• _PROVIDED ENTRIES_:
········
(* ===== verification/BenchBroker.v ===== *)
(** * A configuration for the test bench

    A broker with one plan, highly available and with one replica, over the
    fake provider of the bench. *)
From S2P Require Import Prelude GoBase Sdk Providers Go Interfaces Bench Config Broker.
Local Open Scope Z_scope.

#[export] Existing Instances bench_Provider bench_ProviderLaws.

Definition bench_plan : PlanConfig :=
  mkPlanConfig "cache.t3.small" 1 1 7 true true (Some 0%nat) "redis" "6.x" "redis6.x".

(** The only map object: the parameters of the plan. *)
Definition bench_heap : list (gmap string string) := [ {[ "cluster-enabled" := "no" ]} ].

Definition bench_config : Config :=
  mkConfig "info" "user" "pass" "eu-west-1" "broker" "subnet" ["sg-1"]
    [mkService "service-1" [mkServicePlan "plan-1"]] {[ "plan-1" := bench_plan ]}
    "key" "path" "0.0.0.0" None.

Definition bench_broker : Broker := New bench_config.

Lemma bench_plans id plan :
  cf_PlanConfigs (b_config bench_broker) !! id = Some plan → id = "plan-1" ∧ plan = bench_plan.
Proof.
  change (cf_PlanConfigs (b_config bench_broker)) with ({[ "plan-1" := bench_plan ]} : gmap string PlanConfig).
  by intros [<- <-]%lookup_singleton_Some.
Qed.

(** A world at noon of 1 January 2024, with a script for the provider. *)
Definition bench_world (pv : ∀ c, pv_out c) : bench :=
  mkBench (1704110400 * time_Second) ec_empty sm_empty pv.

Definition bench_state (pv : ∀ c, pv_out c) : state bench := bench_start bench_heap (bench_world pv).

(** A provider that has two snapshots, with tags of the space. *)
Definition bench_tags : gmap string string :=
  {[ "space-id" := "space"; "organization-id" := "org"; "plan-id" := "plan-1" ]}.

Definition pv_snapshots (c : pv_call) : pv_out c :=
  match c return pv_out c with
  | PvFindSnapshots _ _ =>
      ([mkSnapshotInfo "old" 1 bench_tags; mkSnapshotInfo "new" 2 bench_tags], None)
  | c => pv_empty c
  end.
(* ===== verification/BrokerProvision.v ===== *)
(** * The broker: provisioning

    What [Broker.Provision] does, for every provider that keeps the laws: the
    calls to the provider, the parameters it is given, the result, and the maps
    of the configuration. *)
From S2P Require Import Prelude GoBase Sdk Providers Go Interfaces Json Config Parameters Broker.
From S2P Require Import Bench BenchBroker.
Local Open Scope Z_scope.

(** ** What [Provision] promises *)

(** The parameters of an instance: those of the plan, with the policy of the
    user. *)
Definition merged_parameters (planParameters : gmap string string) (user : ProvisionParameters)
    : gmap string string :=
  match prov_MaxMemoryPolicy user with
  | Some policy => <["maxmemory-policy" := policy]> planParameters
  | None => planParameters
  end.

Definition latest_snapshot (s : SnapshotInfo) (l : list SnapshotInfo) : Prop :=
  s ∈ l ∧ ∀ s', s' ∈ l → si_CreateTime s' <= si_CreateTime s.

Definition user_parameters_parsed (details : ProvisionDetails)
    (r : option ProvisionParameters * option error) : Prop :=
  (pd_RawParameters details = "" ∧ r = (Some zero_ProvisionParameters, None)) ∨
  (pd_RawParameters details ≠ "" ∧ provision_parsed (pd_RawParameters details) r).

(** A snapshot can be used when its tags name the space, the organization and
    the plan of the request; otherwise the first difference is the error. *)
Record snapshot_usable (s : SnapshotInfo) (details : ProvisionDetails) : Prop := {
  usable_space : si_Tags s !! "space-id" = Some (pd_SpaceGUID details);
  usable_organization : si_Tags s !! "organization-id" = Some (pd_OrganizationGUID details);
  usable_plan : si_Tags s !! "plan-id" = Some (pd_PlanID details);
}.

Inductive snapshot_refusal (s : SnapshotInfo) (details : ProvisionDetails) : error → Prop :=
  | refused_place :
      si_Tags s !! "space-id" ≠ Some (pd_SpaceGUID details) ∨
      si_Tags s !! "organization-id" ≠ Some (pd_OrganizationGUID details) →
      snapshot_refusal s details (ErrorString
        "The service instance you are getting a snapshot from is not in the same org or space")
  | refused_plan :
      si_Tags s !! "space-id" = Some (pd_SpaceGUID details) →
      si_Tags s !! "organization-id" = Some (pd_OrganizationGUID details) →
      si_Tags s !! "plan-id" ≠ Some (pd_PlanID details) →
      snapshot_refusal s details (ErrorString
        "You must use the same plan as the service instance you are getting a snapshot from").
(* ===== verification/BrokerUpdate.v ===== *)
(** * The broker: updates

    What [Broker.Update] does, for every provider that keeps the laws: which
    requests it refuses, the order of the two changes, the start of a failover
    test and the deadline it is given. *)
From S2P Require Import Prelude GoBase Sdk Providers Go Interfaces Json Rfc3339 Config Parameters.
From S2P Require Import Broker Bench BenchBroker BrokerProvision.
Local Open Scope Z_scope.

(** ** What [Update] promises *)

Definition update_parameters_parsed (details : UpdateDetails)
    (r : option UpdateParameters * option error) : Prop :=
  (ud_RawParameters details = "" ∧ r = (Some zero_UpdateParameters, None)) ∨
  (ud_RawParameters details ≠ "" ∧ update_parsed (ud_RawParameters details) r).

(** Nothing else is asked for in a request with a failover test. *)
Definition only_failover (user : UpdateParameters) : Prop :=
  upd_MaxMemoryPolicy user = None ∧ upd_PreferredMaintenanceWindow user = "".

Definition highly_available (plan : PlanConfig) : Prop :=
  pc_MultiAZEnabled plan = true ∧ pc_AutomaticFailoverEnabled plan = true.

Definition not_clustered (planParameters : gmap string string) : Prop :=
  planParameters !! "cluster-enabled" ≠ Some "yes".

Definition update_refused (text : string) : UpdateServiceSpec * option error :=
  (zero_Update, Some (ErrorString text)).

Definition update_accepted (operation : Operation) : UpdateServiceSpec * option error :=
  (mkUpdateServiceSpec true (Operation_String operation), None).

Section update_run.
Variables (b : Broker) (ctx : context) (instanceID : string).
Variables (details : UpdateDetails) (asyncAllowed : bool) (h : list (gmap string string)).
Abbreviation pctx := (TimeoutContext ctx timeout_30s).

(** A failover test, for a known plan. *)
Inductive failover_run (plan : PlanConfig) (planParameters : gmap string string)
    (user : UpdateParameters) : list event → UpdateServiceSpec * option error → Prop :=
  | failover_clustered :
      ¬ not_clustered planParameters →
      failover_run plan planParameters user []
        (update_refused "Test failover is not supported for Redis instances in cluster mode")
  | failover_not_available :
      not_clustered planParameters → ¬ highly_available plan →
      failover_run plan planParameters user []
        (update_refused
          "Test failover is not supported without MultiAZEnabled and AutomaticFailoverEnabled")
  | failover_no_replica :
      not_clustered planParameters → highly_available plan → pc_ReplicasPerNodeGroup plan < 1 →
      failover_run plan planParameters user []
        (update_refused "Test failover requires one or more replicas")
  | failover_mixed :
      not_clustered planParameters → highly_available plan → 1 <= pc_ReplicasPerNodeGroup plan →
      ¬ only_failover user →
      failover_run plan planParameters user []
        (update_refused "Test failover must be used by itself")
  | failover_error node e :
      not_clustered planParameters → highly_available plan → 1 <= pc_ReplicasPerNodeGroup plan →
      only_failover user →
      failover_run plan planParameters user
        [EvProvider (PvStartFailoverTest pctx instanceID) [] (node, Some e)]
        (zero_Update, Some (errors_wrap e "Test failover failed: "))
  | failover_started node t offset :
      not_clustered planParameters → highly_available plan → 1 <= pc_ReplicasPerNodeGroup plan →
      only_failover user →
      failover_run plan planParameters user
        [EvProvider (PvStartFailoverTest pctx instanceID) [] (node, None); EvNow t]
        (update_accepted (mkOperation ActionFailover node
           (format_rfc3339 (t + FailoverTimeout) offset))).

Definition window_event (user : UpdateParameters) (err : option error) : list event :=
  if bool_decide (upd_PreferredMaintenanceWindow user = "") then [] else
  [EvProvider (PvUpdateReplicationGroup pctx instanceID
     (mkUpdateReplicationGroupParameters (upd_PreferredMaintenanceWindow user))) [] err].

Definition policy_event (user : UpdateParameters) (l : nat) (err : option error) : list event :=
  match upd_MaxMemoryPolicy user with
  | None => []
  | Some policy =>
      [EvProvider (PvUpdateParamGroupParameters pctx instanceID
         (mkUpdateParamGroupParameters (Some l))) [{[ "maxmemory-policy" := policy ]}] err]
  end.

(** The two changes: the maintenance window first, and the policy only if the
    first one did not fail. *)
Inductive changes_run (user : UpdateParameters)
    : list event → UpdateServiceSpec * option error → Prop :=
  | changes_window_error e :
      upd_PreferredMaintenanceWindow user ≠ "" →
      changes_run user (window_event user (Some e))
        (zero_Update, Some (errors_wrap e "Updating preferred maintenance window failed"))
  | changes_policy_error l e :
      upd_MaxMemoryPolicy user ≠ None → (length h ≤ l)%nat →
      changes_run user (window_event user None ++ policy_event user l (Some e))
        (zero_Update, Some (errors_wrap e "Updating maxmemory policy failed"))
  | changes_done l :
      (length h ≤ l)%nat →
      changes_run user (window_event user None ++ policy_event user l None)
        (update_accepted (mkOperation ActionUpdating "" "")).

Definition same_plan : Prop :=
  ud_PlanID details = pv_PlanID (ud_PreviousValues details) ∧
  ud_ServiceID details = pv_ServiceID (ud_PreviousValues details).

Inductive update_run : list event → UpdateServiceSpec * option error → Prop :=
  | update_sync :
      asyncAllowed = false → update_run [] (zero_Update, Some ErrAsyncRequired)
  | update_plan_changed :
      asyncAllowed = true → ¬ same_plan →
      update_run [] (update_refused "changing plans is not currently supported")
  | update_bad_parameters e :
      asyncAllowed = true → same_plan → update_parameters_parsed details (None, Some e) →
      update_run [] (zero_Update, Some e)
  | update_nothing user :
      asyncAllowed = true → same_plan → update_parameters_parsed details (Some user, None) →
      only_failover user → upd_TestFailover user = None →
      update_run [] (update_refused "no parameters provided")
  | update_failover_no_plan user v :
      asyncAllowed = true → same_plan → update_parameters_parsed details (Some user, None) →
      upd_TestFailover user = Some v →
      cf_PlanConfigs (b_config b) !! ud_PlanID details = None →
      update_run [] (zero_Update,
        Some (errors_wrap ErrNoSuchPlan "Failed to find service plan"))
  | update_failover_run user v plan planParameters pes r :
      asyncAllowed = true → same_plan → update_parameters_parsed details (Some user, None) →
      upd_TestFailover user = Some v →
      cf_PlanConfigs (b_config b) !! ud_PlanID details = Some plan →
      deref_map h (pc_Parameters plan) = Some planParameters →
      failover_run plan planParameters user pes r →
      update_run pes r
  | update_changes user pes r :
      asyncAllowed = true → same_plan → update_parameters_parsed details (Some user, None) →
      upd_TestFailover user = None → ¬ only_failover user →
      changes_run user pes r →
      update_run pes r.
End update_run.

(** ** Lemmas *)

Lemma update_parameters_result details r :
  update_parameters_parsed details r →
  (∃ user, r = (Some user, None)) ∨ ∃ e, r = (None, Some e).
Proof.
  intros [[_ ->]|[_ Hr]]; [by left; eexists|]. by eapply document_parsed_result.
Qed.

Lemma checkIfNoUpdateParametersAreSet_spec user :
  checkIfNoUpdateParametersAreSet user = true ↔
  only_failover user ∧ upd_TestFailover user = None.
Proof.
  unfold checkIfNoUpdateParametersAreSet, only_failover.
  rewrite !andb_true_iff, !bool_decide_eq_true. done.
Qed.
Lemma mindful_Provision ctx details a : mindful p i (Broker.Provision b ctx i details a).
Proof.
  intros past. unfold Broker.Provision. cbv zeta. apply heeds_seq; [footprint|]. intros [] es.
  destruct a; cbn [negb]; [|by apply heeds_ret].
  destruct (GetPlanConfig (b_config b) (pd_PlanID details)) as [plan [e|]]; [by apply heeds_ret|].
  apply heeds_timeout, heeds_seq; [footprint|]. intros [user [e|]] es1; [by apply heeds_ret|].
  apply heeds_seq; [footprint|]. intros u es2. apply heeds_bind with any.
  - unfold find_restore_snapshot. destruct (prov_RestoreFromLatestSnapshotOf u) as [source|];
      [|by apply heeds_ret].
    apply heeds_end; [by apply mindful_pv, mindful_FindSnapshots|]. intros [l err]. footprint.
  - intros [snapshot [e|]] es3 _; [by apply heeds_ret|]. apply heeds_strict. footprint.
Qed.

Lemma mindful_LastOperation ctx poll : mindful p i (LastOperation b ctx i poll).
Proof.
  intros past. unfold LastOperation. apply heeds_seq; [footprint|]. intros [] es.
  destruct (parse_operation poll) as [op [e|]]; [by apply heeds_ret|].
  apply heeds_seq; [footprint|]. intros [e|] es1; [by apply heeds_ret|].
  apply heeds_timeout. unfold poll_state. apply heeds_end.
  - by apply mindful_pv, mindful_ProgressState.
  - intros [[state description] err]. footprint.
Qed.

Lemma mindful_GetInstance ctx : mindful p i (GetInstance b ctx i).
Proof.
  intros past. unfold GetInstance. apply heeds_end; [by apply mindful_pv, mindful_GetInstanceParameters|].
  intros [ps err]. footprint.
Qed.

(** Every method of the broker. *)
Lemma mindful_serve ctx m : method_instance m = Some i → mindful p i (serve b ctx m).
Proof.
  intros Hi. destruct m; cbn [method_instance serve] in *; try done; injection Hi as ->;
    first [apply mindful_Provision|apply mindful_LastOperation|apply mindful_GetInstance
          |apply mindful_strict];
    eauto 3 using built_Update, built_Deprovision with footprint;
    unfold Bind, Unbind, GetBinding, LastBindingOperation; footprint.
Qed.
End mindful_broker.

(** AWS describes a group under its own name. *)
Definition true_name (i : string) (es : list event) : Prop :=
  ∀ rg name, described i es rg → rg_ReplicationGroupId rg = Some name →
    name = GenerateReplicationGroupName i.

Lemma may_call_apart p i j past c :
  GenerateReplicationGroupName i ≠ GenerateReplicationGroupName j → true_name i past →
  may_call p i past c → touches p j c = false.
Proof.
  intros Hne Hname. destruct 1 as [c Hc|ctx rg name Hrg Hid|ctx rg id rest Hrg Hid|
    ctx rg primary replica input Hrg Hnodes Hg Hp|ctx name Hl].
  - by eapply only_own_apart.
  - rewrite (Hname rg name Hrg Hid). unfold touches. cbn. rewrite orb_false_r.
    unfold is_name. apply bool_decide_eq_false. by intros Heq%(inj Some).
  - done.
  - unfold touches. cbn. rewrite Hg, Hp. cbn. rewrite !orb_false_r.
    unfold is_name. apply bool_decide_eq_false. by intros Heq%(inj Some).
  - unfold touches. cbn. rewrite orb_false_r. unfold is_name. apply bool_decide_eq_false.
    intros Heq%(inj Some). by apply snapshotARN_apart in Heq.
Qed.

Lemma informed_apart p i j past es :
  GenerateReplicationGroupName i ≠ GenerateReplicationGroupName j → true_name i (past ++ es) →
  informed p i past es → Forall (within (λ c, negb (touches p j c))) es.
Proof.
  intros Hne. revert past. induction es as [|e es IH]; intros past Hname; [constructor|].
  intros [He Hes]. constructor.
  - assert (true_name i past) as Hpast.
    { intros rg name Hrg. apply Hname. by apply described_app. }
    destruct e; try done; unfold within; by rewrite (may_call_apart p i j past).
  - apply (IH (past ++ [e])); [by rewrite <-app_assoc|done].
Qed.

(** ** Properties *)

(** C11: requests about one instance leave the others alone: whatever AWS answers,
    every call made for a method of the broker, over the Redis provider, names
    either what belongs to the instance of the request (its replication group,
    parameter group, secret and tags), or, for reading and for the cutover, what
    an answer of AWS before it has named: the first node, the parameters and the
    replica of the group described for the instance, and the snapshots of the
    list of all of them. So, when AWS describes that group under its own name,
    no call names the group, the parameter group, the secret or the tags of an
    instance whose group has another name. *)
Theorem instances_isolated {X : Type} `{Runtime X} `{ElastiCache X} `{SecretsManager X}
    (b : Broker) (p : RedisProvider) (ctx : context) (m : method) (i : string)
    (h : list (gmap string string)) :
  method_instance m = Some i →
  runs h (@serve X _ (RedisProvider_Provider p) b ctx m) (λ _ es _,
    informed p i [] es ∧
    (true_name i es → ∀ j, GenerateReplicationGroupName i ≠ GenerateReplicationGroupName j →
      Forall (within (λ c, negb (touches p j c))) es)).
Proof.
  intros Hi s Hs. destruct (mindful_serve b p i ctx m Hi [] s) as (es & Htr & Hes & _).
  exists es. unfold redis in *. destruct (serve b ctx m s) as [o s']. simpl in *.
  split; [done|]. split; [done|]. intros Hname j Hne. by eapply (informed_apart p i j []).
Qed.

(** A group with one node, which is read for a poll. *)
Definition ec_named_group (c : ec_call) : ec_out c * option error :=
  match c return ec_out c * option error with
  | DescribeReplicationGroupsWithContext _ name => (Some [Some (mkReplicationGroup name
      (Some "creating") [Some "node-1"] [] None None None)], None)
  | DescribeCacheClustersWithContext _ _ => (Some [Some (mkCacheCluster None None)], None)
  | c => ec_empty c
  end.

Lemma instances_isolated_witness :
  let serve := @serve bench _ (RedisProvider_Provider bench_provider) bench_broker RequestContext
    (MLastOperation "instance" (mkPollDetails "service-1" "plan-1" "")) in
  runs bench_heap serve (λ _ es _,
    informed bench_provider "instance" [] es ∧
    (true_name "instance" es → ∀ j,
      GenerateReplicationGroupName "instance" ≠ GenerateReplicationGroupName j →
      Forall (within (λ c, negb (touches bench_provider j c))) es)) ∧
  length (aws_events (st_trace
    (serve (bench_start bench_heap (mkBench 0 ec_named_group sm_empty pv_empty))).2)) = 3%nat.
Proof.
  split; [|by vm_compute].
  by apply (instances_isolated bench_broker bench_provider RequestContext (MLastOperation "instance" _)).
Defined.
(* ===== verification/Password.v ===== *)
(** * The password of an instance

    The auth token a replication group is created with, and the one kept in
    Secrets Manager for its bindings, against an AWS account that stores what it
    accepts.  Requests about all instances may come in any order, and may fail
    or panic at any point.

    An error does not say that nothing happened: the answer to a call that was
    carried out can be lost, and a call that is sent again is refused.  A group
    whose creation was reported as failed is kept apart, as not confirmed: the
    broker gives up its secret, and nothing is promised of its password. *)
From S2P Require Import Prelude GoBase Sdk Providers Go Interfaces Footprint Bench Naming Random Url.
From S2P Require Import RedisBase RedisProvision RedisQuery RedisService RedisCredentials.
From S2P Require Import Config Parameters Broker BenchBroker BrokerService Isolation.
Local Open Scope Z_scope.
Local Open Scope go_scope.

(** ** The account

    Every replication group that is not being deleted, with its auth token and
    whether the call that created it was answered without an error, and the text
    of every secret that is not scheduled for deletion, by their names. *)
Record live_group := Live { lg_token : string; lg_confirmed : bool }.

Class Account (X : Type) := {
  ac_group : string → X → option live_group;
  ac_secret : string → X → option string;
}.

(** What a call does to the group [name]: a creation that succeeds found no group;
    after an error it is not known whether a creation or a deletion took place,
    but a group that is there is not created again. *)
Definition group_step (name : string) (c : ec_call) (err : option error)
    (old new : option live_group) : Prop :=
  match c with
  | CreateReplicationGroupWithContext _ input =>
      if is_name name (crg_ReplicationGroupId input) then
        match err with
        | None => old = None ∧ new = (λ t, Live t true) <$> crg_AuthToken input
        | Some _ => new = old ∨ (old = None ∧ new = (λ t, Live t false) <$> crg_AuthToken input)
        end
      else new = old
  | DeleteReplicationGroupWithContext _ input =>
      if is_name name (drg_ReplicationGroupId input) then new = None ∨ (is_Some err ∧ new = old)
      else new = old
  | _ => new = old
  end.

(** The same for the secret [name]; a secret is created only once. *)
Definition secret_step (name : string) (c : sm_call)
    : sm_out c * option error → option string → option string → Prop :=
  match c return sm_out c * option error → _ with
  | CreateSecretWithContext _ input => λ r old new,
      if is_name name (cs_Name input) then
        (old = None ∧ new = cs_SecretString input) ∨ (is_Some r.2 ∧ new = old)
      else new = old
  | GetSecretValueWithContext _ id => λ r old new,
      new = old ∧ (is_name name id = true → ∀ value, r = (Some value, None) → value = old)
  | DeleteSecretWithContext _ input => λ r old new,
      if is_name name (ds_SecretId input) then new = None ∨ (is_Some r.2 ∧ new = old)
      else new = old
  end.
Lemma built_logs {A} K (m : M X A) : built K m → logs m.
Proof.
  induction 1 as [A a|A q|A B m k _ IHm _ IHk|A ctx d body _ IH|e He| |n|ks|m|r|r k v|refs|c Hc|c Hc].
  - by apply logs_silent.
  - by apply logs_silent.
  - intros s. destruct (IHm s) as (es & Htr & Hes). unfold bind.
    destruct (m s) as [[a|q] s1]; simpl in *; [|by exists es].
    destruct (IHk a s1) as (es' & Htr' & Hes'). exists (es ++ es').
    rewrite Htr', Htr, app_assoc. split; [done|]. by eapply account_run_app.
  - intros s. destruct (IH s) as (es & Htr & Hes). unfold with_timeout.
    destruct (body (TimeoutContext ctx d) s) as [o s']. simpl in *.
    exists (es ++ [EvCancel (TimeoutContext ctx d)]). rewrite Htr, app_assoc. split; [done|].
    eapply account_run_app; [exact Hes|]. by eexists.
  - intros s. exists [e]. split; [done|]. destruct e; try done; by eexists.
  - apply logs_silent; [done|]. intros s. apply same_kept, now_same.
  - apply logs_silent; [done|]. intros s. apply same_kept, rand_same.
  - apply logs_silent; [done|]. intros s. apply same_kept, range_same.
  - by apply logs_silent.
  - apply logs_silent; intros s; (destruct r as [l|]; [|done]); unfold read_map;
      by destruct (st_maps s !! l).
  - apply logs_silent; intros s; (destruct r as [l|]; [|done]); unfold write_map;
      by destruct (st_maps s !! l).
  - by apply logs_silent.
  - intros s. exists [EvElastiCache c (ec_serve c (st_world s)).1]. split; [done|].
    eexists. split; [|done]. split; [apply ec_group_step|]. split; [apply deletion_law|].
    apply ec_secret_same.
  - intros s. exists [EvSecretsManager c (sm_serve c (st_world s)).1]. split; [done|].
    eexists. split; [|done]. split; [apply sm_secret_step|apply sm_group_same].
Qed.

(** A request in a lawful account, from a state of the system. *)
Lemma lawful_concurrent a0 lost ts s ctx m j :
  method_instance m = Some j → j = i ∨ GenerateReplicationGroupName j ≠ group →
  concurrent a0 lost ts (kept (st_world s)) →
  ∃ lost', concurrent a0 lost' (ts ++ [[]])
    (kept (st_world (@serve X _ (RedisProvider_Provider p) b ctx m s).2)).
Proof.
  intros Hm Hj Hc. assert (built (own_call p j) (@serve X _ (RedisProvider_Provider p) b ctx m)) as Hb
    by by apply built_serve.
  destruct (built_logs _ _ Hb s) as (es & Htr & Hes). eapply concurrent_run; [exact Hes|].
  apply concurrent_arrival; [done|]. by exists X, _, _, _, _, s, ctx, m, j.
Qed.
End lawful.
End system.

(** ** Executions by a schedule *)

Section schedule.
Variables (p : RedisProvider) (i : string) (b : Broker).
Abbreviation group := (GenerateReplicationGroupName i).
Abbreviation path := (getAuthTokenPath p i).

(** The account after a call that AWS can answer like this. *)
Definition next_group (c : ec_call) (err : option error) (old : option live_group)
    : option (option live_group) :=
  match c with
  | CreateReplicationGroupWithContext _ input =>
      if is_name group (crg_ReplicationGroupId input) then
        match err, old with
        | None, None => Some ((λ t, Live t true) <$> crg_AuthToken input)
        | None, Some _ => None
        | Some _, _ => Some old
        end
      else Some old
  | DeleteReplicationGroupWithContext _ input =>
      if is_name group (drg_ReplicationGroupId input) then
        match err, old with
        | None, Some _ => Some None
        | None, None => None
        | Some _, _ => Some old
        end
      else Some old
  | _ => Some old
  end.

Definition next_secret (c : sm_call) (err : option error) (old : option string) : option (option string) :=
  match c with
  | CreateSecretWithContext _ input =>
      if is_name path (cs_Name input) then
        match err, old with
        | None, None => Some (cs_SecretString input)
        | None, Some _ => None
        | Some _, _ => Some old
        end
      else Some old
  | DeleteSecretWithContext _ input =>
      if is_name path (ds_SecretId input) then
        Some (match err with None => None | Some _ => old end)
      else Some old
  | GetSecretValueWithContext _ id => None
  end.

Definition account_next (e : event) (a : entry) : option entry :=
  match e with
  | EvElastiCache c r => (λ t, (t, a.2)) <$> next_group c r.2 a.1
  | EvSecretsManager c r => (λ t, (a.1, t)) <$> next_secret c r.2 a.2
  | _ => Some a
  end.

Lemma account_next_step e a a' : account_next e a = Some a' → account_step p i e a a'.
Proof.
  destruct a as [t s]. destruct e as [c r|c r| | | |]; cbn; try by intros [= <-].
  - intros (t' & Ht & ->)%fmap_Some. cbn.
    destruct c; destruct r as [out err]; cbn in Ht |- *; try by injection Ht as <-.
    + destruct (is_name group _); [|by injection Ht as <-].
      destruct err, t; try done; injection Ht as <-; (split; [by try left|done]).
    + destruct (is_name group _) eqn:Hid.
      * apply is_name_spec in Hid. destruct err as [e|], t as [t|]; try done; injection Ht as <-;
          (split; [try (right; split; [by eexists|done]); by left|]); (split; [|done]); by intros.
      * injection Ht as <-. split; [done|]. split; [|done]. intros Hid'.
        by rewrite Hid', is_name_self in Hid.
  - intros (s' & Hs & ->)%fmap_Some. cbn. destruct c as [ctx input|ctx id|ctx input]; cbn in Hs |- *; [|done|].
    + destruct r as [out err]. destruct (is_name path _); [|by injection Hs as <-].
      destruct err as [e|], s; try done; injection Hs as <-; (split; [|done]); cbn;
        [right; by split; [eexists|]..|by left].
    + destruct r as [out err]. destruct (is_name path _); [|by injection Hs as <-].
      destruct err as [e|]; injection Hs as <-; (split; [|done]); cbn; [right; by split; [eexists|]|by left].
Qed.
········
• _TASK INSTRUCTIONS_:
Reproduce exactly the lines above from the line with "intros Hne Hname." to the line with "(** ** Properties *)", including both, and add nothing.

• _ANSWER FOR THIS EXERCISE_:
  intros Hne Hname. destruct 1 as [c Hc|ctx rg name Hrg Hid|ctx rg id rest Hrg Hid|
    ctx rg primary replica input Hrg Hnodes Hg Hp|ctx name Hl].
  - by eapply only_own_apart.
  - rewrite (Hname rg name Hrg Hid). unfold touches. cbn. rewrite orb_false_r.
    unfold is_name. apply bool_decide_eq_false. by intros Heq%(inj Some).
  - done.
  - unfold touches. cbn. rewrite Hg, Hp. cbn. rewrite !orb_false_r.
    unfold is_name. apply bool_decide_eq_false. by intros Heq%(inj Some).
  - unfold touches. cbn. rewrite orb_false_r. unfold is_name. apply bool_decide_eq_false.
    intros Heq%(inj Some). by apply snapshotARN_apart in Heq.
Qed.

Lemma informed_apart p i j past es :
  GenerateReplicationGroupName i ≠ GenerateReplicationGroupName j → true_name i (past ++ es) →
  informed p i past es → Forall (within (λ c, negb (touches p j c))) es.
Proof.
  intros Hne. revert past. induction es as [|e es IH]; intros past Hname; [constructor|].
  intros [He Hes]. constructor.
  - assert (true_name i past) as Hpast.
    { intros rg name Hrg. apply Hname. by apply described_app. }
    destruct e; try done; unfold within; by rewrite (may_call_apart p i j past).
  - apply (IH (past ++ [e])); [by rewrite <-app_assoc|done].
Qed.

(** ** Properties *)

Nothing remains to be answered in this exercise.